Problem —
In the entries below, count every line containing "mret". Return the number and nothing else.

Exercise material —
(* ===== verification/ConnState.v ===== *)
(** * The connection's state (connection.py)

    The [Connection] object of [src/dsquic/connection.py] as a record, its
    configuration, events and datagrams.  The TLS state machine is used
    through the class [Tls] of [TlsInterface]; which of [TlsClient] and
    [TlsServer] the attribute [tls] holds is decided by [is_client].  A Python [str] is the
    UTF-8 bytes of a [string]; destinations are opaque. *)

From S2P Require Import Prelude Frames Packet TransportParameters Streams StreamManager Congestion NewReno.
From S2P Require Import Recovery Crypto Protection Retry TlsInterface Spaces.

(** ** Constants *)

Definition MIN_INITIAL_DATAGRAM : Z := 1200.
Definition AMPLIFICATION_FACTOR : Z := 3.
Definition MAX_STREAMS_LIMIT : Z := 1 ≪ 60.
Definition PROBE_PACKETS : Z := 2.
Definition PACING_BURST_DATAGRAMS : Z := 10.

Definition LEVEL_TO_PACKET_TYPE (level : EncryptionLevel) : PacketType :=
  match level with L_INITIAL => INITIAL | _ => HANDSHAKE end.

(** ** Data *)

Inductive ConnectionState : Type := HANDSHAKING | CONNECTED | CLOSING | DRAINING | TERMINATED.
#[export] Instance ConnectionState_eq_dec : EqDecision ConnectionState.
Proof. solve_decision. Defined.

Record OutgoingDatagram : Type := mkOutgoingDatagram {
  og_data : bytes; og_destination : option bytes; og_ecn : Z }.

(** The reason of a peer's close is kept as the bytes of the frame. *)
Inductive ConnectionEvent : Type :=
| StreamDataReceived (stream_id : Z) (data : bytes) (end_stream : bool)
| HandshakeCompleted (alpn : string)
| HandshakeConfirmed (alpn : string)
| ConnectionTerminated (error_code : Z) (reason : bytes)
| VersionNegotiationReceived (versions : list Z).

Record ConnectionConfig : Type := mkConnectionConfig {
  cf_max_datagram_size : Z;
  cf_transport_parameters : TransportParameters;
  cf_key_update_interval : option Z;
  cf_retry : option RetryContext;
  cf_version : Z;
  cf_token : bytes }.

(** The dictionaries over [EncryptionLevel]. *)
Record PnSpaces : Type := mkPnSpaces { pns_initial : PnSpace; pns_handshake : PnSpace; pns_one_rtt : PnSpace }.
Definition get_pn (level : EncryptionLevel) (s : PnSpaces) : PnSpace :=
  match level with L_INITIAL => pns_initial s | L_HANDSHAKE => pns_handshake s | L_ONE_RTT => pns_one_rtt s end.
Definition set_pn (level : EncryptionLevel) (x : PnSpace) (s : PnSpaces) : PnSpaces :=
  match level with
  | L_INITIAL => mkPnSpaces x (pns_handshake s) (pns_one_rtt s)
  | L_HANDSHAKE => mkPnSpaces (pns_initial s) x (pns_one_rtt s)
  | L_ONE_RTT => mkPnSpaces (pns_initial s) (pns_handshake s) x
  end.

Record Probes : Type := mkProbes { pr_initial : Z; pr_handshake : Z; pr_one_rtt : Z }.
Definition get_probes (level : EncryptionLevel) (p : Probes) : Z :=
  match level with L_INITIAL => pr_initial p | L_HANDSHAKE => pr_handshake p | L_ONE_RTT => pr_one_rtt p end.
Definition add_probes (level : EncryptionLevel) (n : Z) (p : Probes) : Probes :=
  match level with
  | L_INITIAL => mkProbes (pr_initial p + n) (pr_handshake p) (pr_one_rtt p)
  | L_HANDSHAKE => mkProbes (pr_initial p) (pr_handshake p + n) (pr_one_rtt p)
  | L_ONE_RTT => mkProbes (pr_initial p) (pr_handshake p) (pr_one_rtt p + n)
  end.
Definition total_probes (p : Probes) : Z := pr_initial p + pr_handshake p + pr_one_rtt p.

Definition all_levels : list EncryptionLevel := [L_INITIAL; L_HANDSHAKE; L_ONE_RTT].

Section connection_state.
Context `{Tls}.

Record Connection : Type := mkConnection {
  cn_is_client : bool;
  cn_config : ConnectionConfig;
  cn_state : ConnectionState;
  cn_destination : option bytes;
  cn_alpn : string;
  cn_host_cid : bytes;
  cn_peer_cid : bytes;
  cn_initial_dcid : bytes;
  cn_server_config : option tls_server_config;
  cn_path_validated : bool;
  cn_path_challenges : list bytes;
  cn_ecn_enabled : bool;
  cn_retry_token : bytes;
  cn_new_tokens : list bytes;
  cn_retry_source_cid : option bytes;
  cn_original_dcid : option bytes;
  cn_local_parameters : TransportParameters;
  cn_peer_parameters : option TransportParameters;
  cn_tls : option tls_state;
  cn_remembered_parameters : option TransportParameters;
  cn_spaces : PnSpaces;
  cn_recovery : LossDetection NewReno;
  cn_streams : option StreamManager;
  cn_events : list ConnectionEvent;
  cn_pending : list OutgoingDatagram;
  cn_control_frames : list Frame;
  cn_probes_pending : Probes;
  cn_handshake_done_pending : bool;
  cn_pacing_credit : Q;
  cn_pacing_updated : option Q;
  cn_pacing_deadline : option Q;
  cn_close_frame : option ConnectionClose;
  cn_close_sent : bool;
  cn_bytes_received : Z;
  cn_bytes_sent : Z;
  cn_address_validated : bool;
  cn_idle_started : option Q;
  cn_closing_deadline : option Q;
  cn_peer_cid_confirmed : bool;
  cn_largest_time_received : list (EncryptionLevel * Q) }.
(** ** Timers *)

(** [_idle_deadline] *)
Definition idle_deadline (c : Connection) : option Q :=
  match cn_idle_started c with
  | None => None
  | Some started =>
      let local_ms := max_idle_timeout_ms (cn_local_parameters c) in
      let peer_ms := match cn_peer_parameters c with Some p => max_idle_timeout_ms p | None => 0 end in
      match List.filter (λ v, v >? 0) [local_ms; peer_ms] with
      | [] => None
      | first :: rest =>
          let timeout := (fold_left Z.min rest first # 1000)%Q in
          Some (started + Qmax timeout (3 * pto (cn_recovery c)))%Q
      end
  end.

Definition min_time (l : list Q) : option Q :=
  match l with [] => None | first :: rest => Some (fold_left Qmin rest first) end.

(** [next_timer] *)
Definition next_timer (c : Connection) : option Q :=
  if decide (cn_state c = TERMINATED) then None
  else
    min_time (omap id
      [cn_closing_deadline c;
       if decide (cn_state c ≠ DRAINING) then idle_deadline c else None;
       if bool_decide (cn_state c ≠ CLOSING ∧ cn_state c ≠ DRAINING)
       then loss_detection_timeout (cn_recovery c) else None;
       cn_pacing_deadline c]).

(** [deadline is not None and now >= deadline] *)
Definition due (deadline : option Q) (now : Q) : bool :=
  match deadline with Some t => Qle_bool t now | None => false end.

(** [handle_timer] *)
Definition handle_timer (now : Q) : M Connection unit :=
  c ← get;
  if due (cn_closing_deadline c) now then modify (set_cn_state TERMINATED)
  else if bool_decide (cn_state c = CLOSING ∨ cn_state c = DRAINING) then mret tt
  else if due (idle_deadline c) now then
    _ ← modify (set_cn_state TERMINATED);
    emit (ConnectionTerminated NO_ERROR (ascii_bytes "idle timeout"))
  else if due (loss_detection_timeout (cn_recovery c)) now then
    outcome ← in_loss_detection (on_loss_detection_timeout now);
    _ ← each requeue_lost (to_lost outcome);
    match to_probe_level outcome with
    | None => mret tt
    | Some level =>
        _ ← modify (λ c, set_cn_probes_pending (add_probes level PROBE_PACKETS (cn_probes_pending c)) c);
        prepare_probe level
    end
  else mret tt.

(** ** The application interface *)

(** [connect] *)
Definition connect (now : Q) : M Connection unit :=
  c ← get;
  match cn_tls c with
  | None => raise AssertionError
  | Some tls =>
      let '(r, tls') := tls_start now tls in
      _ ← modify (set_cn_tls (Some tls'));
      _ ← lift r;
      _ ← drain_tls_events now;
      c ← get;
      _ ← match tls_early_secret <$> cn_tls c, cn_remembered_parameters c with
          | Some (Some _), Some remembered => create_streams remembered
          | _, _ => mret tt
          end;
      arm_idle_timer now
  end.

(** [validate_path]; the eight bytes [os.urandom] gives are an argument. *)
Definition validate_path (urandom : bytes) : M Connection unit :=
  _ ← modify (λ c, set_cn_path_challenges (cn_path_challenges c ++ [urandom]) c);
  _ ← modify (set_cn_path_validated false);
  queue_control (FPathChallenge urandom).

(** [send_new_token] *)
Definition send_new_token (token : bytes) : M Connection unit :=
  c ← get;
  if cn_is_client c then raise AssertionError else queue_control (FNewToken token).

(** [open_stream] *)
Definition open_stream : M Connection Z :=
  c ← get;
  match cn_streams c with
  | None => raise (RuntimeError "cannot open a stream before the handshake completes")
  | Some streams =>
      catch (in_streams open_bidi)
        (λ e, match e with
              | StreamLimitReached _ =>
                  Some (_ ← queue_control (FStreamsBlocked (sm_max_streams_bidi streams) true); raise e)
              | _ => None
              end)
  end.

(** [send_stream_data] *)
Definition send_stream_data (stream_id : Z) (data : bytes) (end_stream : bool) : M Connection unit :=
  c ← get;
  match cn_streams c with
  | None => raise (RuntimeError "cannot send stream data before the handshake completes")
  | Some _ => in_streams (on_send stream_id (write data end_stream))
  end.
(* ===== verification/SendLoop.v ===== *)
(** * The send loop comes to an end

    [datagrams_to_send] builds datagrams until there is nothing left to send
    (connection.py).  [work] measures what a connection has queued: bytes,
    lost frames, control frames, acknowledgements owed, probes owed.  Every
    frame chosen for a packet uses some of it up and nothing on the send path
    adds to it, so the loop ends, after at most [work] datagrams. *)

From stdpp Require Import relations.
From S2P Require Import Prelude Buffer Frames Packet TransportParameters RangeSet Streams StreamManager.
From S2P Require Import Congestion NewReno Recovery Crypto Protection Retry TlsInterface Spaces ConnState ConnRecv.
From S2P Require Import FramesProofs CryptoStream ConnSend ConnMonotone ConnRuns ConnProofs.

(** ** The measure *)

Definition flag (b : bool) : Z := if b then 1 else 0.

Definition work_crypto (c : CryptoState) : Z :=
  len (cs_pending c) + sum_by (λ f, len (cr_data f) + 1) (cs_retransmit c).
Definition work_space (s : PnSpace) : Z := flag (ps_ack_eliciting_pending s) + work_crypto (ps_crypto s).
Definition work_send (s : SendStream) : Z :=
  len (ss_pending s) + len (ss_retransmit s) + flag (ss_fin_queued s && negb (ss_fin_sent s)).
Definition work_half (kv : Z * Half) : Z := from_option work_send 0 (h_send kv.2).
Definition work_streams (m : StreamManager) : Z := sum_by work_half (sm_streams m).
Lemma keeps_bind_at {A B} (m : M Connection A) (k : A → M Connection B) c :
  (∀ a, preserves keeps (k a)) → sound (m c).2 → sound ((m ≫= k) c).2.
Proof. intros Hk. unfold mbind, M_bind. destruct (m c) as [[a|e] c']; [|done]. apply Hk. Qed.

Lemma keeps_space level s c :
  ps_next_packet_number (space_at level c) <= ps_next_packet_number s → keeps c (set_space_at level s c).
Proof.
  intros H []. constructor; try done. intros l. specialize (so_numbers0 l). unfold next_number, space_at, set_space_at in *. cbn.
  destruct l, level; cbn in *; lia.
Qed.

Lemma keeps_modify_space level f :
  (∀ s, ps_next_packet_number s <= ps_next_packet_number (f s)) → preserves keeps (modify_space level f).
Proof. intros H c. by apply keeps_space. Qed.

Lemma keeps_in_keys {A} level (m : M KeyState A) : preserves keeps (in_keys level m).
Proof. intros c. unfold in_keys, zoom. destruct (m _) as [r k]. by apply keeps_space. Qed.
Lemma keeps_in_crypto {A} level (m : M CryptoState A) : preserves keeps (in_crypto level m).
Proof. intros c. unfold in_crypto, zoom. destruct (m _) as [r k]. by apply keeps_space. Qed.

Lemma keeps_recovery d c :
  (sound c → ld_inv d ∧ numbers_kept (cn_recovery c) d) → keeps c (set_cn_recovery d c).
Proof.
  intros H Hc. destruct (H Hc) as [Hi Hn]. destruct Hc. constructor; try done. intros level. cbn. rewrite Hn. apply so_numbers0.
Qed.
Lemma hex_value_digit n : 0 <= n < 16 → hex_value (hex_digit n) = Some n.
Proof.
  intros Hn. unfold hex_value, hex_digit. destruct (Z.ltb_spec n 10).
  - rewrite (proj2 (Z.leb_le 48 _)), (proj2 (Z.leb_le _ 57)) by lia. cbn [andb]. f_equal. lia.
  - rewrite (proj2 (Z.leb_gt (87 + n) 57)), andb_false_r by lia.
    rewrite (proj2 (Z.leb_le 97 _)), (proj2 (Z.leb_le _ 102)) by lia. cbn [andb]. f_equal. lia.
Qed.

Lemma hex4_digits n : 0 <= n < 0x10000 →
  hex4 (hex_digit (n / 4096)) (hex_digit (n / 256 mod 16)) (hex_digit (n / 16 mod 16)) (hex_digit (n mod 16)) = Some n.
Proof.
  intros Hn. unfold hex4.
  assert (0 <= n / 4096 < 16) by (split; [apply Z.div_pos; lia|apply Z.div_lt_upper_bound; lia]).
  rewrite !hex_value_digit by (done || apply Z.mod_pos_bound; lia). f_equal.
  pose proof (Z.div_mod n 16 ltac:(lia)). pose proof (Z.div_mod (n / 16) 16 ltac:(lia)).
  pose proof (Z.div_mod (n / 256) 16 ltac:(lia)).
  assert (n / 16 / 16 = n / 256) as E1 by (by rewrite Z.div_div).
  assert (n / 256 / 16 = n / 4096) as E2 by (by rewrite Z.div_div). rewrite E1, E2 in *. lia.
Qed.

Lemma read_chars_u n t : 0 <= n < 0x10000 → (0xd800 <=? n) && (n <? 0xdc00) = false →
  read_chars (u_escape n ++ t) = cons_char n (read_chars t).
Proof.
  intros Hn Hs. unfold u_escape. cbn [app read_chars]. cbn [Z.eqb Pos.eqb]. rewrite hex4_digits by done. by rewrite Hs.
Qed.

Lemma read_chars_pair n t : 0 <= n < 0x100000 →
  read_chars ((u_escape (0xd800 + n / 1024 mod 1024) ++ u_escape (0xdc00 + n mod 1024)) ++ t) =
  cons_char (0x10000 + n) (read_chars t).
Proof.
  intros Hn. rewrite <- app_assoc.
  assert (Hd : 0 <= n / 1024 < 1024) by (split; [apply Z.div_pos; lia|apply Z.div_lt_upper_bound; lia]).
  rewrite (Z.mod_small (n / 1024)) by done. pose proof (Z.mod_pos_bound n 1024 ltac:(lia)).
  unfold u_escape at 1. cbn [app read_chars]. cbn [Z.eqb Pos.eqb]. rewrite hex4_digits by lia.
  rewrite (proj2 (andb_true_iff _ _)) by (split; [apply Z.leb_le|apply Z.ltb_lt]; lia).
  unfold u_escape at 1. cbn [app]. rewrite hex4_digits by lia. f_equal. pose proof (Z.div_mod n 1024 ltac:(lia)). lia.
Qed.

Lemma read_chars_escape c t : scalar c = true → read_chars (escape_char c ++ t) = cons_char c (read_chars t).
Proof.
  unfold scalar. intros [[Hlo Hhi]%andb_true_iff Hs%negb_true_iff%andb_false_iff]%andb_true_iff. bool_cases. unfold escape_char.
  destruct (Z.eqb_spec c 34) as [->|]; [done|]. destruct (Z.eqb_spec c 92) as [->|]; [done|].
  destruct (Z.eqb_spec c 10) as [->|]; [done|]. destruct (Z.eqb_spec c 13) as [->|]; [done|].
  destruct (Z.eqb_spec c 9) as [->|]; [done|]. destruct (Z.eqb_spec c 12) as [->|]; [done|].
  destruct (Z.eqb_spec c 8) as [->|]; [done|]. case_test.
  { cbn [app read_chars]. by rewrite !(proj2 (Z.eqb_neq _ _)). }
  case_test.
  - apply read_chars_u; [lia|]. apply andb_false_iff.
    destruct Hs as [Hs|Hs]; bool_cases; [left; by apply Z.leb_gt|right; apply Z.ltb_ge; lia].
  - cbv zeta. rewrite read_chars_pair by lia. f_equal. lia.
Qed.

Final answer —
4